── DATA RECORDS

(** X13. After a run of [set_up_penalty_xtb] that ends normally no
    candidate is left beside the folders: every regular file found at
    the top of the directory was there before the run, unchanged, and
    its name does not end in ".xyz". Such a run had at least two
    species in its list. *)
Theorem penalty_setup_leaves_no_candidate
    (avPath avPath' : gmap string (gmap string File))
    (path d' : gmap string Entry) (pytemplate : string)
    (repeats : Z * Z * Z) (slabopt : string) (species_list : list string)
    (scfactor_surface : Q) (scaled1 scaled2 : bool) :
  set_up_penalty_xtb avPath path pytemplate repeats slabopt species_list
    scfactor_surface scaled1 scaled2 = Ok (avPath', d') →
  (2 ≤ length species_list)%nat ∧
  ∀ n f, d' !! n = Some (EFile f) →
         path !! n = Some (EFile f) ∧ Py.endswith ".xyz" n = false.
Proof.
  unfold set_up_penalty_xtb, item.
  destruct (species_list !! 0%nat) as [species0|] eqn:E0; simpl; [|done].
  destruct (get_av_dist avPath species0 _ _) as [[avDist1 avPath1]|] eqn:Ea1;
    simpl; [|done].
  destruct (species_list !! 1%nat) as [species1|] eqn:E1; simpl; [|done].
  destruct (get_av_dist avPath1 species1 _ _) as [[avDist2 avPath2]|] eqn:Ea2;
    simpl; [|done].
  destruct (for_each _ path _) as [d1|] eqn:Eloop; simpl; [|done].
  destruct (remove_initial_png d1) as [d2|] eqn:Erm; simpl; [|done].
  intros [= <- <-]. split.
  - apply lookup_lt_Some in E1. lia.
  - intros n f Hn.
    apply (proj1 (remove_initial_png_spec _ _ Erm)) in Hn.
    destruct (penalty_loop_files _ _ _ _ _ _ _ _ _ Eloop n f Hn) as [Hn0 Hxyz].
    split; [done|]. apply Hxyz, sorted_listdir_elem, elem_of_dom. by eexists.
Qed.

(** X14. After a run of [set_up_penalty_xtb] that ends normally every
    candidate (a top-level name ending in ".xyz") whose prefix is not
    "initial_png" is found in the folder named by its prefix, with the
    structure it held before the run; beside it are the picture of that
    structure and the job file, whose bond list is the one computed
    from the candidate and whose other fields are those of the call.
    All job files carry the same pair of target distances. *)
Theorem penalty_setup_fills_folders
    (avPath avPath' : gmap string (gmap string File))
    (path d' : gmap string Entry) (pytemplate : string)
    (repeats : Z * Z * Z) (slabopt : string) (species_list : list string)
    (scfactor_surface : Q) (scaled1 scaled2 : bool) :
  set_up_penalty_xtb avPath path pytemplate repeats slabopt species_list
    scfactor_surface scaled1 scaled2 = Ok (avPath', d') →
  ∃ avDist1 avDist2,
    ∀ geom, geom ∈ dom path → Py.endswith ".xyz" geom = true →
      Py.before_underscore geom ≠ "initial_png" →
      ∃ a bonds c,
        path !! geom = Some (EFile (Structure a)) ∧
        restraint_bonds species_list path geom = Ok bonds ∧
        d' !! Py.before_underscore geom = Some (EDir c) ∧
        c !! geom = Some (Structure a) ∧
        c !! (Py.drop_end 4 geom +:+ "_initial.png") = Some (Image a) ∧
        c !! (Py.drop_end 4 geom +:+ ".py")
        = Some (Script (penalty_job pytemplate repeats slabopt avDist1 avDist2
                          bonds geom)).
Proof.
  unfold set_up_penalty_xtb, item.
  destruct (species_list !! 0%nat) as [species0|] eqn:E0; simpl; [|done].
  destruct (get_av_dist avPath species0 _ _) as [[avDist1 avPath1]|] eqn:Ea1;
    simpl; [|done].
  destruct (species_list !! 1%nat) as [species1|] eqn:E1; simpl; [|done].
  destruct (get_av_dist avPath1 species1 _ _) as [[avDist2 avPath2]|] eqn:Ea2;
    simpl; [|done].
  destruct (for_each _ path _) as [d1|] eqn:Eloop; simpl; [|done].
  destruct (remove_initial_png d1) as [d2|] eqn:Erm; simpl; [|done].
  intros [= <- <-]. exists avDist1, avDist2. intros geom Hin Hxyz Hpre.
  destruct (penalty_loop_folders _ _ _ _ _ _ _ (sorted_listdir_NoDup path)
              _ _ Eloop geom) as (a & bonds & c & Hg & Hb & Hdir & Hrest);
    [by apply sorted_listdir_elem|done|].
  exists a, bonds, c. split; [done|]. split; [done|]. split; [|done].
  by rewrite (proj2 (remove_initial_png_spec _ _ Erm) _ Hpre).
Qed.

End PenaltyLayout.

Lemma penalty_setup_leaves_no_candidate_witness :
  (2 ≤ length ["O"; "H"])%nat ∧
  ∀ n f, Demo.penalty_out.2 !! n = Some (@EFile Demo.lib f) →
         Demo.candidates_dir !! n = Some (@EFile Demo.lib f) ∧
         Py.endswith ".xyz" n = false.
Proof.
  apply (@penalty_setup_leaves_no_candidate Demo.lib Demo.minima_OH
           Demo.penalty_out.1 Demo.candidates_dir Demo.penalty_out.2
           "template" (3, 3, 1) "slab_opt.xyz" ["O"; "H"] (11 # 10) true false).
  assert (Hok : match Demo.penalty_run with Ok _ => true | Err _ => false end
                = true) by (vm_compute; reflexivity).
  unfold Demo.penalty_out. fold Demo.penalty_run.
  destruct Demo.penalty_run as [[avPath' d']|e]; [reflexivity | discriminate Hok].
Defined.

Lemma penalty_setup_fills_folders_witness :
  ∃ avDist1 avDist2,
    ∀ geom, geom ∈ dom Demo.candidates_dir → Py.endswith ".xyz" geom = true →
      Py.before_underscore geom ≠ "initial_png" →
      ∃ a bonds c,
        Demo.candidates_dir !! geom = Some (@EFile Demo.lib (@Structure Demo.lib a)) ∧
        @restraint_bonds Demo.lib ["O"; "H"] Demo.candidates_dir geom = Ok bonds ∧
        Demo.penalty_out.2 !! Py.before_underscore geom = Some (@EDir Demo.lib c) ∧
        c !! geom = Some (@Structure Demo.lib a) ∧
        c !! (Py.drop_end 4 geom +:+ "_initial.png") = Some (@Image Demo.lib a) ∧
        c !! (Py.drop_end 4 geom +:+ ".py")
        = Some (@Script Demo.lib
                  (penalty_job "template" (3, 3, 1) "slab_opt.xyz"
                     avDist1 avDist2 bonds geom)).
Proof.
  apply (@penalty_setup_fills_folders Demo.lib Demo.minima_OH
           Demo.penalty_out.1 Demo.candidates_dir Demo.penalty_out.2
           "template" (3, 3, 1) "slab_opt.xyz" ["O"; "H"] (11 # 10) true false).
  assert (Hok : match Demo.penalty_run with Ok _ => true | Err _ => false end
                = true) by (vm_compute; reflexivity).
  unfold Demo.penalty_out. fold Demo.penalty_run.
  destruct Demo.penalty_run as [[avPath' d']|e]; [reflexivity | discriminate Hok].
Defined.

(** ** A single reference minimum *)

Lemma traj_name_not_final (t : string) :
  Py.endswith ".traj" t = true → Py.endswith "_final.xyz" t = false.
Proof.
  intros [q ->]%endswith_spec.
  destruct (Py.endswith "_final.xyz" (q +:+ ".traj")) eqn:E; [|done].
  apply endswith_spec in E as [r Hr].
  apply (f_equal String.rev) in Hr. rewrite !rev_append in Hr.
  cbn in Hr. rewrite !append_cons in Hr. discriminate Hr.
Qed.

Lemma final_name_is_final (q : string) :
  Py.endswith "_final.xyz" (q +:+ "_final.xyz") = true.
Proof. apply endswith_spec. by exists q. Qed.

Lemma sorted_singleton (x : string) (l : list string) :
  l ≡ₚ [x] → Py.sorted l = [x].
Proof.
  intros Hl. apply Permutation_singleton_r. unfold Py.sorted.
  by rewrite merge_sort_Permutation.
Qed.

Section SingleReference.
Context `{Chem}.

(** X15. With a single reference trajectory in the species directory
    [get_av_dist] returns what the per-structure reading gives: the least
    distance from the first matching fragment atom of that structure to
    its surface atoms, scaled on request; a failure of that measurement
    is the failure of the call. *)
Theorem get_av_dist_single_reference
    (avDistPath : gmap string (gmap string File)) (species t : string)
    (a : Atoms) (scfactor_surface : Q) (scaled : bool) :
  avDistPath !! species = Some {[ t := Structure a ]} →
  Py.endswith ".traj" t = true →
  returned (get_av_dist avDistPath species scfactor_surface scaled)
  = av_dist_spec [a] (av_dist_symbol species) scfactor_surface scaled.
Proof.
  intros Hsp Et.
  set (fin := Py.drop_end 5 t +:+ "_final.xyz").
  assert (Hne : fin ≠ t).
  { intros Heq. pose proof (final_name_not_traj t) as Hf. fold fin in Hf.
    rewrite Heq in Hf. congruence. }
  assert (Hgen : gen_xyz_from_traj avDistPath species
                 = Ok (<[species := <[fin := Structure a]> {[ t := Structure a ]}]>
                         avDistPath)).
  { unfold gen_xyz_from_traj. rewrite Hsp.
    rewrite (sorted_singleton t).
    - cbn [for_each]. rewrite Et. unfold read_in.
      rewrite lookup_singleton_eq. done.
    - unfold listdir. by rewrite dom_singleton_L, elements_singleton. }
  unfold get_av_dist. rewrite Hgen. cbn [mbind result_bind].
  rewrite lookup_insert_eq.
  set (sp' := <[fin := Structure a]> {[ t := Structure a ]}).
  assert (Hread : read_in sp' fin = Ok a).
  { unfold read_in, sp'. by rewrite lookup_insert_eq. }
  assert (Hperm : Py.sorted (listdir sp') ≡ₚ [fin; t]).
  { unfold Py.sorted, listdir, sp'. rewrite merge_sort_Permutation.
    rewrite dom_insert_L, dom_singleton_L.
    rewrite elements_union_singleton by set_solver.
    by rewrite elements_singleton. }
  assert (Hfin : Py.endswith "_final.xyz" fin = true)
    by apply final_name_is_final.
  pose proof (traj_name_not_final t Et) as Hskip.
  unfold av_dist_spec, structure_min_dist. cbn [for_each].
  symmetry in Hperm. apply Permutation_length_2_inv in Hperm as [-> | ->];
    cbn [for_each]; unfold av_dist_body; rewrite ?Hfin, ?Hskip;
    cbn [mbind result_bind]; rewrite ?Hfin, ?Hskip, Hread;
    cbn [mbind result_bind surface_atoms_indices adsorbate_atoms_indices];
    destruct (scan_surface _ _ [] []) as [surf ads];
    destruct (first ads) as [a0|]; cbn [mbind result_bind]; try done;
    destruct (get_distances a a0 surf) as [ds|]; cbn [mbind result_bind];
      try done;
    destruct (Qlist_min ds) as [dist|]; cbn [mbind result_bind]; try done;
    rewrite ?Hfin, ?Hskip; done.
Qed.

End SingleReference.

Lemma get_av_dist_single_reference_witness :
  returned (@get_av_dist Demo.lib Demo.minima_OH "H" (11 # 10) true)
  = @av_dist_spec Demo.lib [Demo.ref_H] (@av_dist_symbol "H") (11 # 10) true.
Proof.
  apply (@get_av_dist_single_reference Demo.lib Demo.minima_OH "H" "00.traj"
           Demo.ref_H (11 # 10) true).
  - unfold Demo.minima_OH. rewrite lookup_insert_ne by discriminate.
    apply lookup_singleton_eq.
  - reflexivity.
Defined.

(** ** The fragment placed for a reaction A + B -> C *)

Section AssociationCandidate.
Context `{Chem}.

────

▶ [PROBLEM DETAILS]: Note how many lines in the data above have the string "avDistPath" in them, and give that number by itself.

▶ [RESULT OF THIS TASK]: 5